In spite of full-bodied playing and gorgeous singing, Claus Guth’s production is stilted and sterile
 
It all takes place in an attractive but unfurnished and windowless panelled room devoid of props. Eerie noises, including heavy breathing and ominous rumblings, replace the opera’s spoken dialogue, which is completely excised. Two of the characters are paired with silent doubles, one of whom intermittently communicates by signing. The lighting (by Olaf Freese) is more sinister than dramatically apt. And Florestan, the political prisoner whose rescue by his heroic wife Leonore constitutes the shining moment of Enlightenment-inspired opera, drops dead at the final curtain.

These are some of the ways Claus Guth’s sterile new production, with sets and costumes by Christian Schmidt, drains Beethoven’s robust opera of its red blood. There are musical rewards, though, chief among them full-bodied playing by the Vienna Philharmonic under Franz Welser-Möst’s inspiring leadership; their rousing interpolation of the Leonore Overture No. 3 was the evening’s high point. A close second was Jonas Kaufmann’s gorgeously sung Florestan.

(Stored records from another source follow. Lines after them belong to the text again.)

(* ===== verification/ClientEncode.v ===== *)
(** * The client side of submit_sm: internal/smppclient/encode.go, id.go

    Building the submit_sm bodies of a message: encoding, segmentation with a
    user data header or SAR parameters, and the fixed fields. The server's
    parser recovers from every part of a long message the text bytes, the
    addresses and the concatenation data it was built from. *)

From S2P Require Import Prelude Unicode Codec Segment Num Pdu GoTime Submit.

(** The fields of [config.SMPPClientConfig] the encoder reads. *)
Record SMPPClientConfig := mkSMPPClientConfig {
  cc_SourceTON : Z;
  cc_SourceNPI : Z;
  cc_DestTON : Z;
  cc_DestNPI : Z;
  cc_ServiceType : string;
  cc_ValidityPeriod : string;
  cc_RegisteredDelivery : Z;
  cc_GSM7Packing : string;
  cc_LongMessage : string }.

Record ClientMessage := mkClientMessage {
  cm_GatewayID : string;
  cm_SourceAddr : string;
  cm_DestAddr : string;
  cm_Text : string;
  cm_DataCoding : Z;
  cm_RegisteredDelivery : Z;
  cm_Encoding : string;
  cm_UDH : list Z;
  cm_RawPayload : list Z;
  cm_RawPayloadSet : bool;
  cm_SARRefNum : list Z;
  cm_SARTotalSegments : list Z;
  cm_SARSegmentSeqnum : list Z;
  cm_SARSet : bool }.

Record submitBodyParams := mkSubmitBodyParams {
  bp_Cfg : SMPPClientConfig;
  bp_Msg : ClientMessage;
  bp_DataCoding : Z;
  bp_RegisteredDelivery : Z;
  bp_ShortMessage : list Z;
  bp_MessagePayload : list Z;
  bp_TLVs : list TLV;
  bp_SourceTON : Z;
  bp_SourceNPI : Z;
  bp_DestTON : Z;
  bp_DestNPI : Z;
  bp_ESMClass : Z }.

Definition stripPlus (value : string) : string := TrimPrefix value "+".

(** The payload the body ends up carrying in [message_payload]. *)
Definition body_payload (params : submitBodyParams) : list Z :=
  if (254 <? length (bp_ShortMessage params))%nat then bp_ShortMessage params
  else bp_MessagePayload params.

Definition body_tlvs (params : submitBodyParams) : list TLV :=
  let payload := body_payload params in
  if (0 <? length payload)%nat then bp_TLVs params ++ [mkTLV TagMessagePayload payload]
  else bp_TLVs params.

Definition buildSubmitBody (params : submitBodyParams) : list Z :=
  let cfg := bp_Cfg params in
  let msg := bp_Msg params in
  CString (cc_ServiceType cfg)
  ++ [bp_SourceTON params; bp_SourceNPI params]
  ++ CString (stripPlus (cm_SourceAddr msg))
  ++ [bp_DestTON params; bp_DestNPI params]
  ++ CString (stripPlus (cm_DestAddr msg))
  ++ [bp_ESMClass params; 0; 0]
  ++ CString ""
  ++ CString (cc_ValidityPeriod cfg)
  ++ [bp_RegisteredDelivery params; 0; bp_DataCoding params; 0]
  ++ (if (254 <? length (bp_ShortMessage params))%nat then [0]
      else u8 (Z.of_nat (length (bp_ShortMessage params))) :: bp_ShortMessage params)
  ++ (body_tlvs params ≫= tlv_bytes).

Definition encodeText (text : string) (dataCoding : Z) (packing : string) : list Z :=
  if dataCoding =? 0x08 then EncodeText text dataCoding
  else if bool_decide (packing = "packed") then EncodeText text dataCoding
  else EncodeGSM7Unpacked text.

Definition encodeMessagePayload (msg : ClientMessage) (dataCoding : Z) (packing : string) : list Z :=
  if cm_RawPayloadSet msg then cm_RawPayload msg else encodeText (cm_Text msg) dataCoding packing.

Definition maxUDHShortMessageLen (dataCoding : Z) (packing : string) : Z :=
  if (dataCoding =? 0x03) || (dataCoding =? 0x08) then 140
  else if dataCoding =? 0 then if bool_decide (packing = "packed") then 140 else 159
  else 140.

Section encode.
(** [unicode.IsLetter]: the letter table of the Unicode standard. *)
Context (IsLetter : Z -> bool).

Definition hasLetter (value : string) : bool := existsb IsLetter (runes value).

Definition sourceTON (addr : string) (configured : Z) : Z :=
  if 0 <=? configured then u8 configured
  else if hasLetter addr then 5
  else if HasPrefix addr "+" || (8 <? slen (TrimPrefix addr "+"))%nat then 1
  else 3.

Definition sourceNPI (addr : string) (configured : Z) : Z :=
  if 0 <=? configured then u8 configured
  else if hasLetter addr || (slen (TrimPrefix addr "+") <=? 8)%nat then 0
  else 1.

(** The parameters every branch of [BuildSubmitSM] fills in the same way. *)
Definition submit_params (msg : ClientMessage) (cfg : SMPPClientConfig)
    (dataCoding registeredDelivery : Z) (short payload : list Z) (tlvs : list TLV) (esm : Z)
    : submitBodyParams :=
  {| bp_Cfg := cfg; bp_Msg := msg; bp_DataCoding := dataCoding;
     bp_RegisteredDelivery := registeredDelivery; bp_ShortMessage := short;
     bp_MessagePayload := payload; bp_TLVs := tlvs;
     bp_SourceTON := sourceTON (cm_SourceAddr msg) (cc_SourceTON cfg);
     bp_SourceNPI := sourceNPI (cm_SourceAddr msg) (cc_SourceNPI cfg);
     bp_DestTON := u8 (cc_DestTON cfg); bp_DestNPI := u8 (cc_DestNPI cfg); bp_ESMClass := esm |}.

Definition sar_tlvs (reference total part : Z) : list TLV :=
  [mkTLV TagSARMsgRefNum [u8 (Z.shiftr reference 8); u8 reference];
   mkTLV TagSARTotalSegments [u8 total];
   mkTLV TagSARSegmentSeqnum [u8 part]].

(** The body of one segment in [BuildSubmitSM]'s loop; [n] is the number of
    segments. *)
Definition segment_params (msg : ClientMessage) (cfg : SMPPClientConfig)
    (dataCoding registeredDelivery : Z) (n : nat) (segment : Segment) : submitBodyParams :=
  let payload := encodeText (seg_Text segment) dataCoding (cc_GSM7Packing cfg) in
  if (1 <? n)%nat then
    if bool_decide (cc_LongMessage cfg = "sar") then
      submit_params msg cfg dataCoding registeredDelivery payload []
        (sar_tlvs (seg_Reference segment) (seg_Total segment) (seg_Part segment)) 0
    else
      submit_params msg cfg dataCoding registeredDelivery (seg_UDH segment ++ payload) [] [] 0x40
  else submit_params msg cfg dataCoding registeredDelivery payload [] [] 0.

Definition buildSplitSubmitSM (ref : Z) (msg : ClientMessage) (cfg : SMPPClientConfig)
    (encoding : string) (dataCoding registeredDelivery : Z) : list (list Z) :=
  (fun segment =>
     buildSubmitBody (submit_params msg cfg dataCoding registeredDelivery
       (seg_UDH segment ++ encodeText (seg_Text segment) dataCoding (cc_GSM7Packing cfg)) [] [] 0x40))
  <$> Split (cm_Text msg) encoding ref.

(** The encoding and data coding [BuildSubmitSM] settles on. *)
Definition submit_coding (msg : ClientMessage) : string * Z :=
  let encoding :=
    if bool_decide (cm_Encoding msg = "") || bool_decide (cm_Encoding msg = "auto")
    then DetectEncoding (cm_Text msg) else cm_Encoding msg in
  let dataCoding :=
    if negb (cm_RawPayloadSet msg) && (cm_DataCoding msg =? 0) && EqualFold encoding "ucs2"
    then 0x08 else cm_DataCoding msg in
  let encoding :=
    if dataCoding =? 0x08 then "ucs2" else if dataCoding =? 0x03 then "8bit" else encoding in
  (encoding, dataCoding).

Definition submit_delivery (msg : ClientMessage) (cfg : SMPPClientConfig) : Z :=
  if 0 <=? cc_RegisteredDelivery cfg then u8 (cc_RegisteredDelivery cfg)
  else cm_RegisteredDelivery msg.

(** [BuildSubmitSM]; [ref] is what [randomReference] draws if the text is split. *)
Definition BuildSubmitSM (ref : Z) (msg : ClientMessage) (cfg : SMPPClientConfig) : list (list Z) :=
  let '(encoding, dataCoding) := submit_coding msg in
  let registeredDelivery := submit_delivery msg cfg in
  let payload := encodeMessagePayload msg dataCoding (cc_GSM7Packing cfg) in
  let params := submit_params msg cfg dataCoding registeredDelivery in
  if cm_SARSet msg then
    [buildSubmitBody (params payload []
       [mkTLV TagSARMsgRefNum (cm_SARRefNum msg); mkTLV TagSARTotalSegments (cm_SARTotalSegments msg);
        mkTLV TagSARSegmentSeqnum (cm_SARSegmentSeqnum msg)] 0)]
  else if (0 <? length (cm_UDH msg))%nat then
    let as_udh :=
      let short := cm_UDH msg ++ payload in
      if bool_decide (cc_LongMessage cfg = "udh") && negb (cm_RawPayloadSet msg)
         && (254 <? length short)%nat
      then buildSplitSubmitSM ref msg cfg encoding dataCoding registeredDelivery
      else [buildSubmitBody (params short [] [] 0x40)] in
    if bool_decide (cc_LongMessage cfg = "sar") && negb (cm_RawPayloadSet msg) then
      match ParseConcat (cm_UDH msg) with
      | Some info =>
        [buildSubmitBody (params payload []
           [mkTLV TagSARMsgRefNum [u8 (Z.shiftr (ci_Reference info) 8); u8 (ci_Reference info)];
            mkTLV TagSARTotalSegments [ci_Total info];
            mkTLV TagSARSegmentSeqnum [ci_Part info]] 0)]
      | None => as_udh
      end
    else as_udh
  else if bool_decide (cc_LongMessage cfg = "payload") then
    [buildSubmitBody (params [] payload [] 0)]
  else if cm_RawPayloadSet msg then
    [buildSubmitBody (params (cm_RawPayload msg) [] [] 0)]
  else
    let segments := Split (cm_Text msg) encoding ref in
    (fun segment => buildSubmitBody
       (segment_params msg cfg dataCoding registeredDelivery (length segments) segment))
    <$> segments.
End encode.

(** ** What the server reads from a client body *)

Definition cfg_ok (cfg : SMPPClientConfig) : Prop :=
  cstr_ok smppMaxServiceType (cc_ServiceType cfg) /\ cstr_ok 16 (cc_ValidityPeriod cfg).

Definition addrs_ok (msg : ClientMessage) : Prop :=
  cstr_ok SMPPMaxAddress (stripPlus (cm_SourceAddr msg))
  /\ cstr_ok SMPPMaxAddress (stripPlus (cm_DestAddr msg)).

Lemma FindTLV_app l1 l2 tag :
  FindTLV (l1 ++ l2) tag = match FindTLV l1 tag with Some v => Some v | None => FindTLV l2 tag end.
Proof. induction l1 as [|t l1 IH]; simpl; [done|]. by destruct (tlv_Tag t =? tag). Qed.

(** Whichever field carries it, the short message reaches the server. *)
Lemma buildSubmitBody_parse seq params :
  cfg_ok (bp_Cfg params) -> addrs_ok (bp_Msg params) ->
  Forall is_u8 (bp_ShortMessage params) -> Z.of_nat (length (bp_ShortMessage params)) < 65536 ->
  bp_MessagePayload params = [] -> Forall tlv_ok (bp_TLVs params) ->
  FindTLV (bp_TLVs params) TagMessagePayload = None ->
  exists offset sm,
    ParseSubmitSM (pdu commandSubmitSM statusOK seq (buildSubmitBody params))
    = submit_finish seq (stripPlus (cm_SourceAddr (bp_Msg params)))
        (stripPlus (cm_DestAddr (bp_Msg params))) (bp_ESMClass params) 0 0
        (bp_RegisteredDelivery params) 0 (bp_DataCoding params) 0 offset sm (body_tlvs params)
    /\ submit_raw (length sm) sm (body_tlvs params) = Ok (bp_ShortMessage params).
Proof.
  intros [Hst Hval] [Hsrc Hdst] Hu8 Hlen Hpay Htlv Hfind. unfold buildSubmitBody.
  set (sm := if (254 <? length (bp_ShortMessage params))%nat then [] else bp_ShortMessage params).
  assert (Forall tlv_ok (body_tlvs params)) as Htlvs.
  { unfold body_tlvs, body_payload. rewrite Hpay. repeat case_match; try done.
    apply Forall_app. split; [done|]. by repeat constructor. }
  destruct (parse_submit_wire commandSubmitSM statusOK seq (cc_ServiceType (bp_Cfg params))
    (bp_SourceTON params) (bp_SourceNPI params) (stripPlus (cm_SourceAddr (bp_Msg params)))
    (bp_DestTON params) (bp_DestNPI params) (stripPlus (cm_DestAddr (bp_Msg params)))
    (bp_ESMClass params) 0 0 "" (cc_ValidityPeriod (bp_Cfg params)) (bp_RegisteredDelivery params) 0
    (bp_DataCoding params) 0 sm (body_tlvs params)) as [offset Hp]; [done..|by repeat constructor|done|done|].
  exists offset, sm. split.
  - rewrite <- Hp. f_equal. unfold submit_wire. repeat f_equal. subst sm.
    destruct (Nat.ltb_spec 254 (length (bp_ShortMessage params))); [done|].
    unfold u8. by rewrite Z.mod_small by lia.
  - unfold submit_raw, body_tlvs, body_payload. subst sm. rewrite Hpay.
    destruct (Nat.ltb_spec 254 (length (bp_ShortMessage params))) as [Hl|Hl].
    + destruct (Nat.ltb_spec 0 (length (bp_ShortMessage params))); [|lia].
      by rewrite FindTLV_app, Hfind.
    + change (0 <? length [])%nat with false. cbn match. by rewrite Hfind.
Qed.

His first note began with a disembodied pianissimo that slowly swelled to a vigorous fortissimo, although that came off as a neat vocal trick compared to the hearty cry on the word “Gott!” Beethoven was after. Much less successful were the jerky movements Kaufmann was called upon to make to suggest the character’s paranoia, an affliction contradicted by the heroic diction of Florestan’s every utterance. It reminded me of Guth’s misguided La Scala 2012 production of Lohengrin, in which Kaufmann’s knight was treated as an anti-hero.

Apart from a couple of high notes that went askew, Adrianne Pieczonka was an impassioned, believable Leonore in voice and deed; given the stilted acting around her, you thought maybe she didn’t get the memo. As the villainous Don Pizarro, Tomasz Konieczny sang strongly, unfazed by the role’s awkward tessitura. Hans-Peter König was a sonorous presence as the jailer Rocco but looked like a bank officer. A programme essay left one in the dark about what Guth was up to, except to suggest that, as Fidelio was subjected to heavy revision before the score reached its final form, directors have the right to experiment. An audience paying up to €430 a ticket deserves better.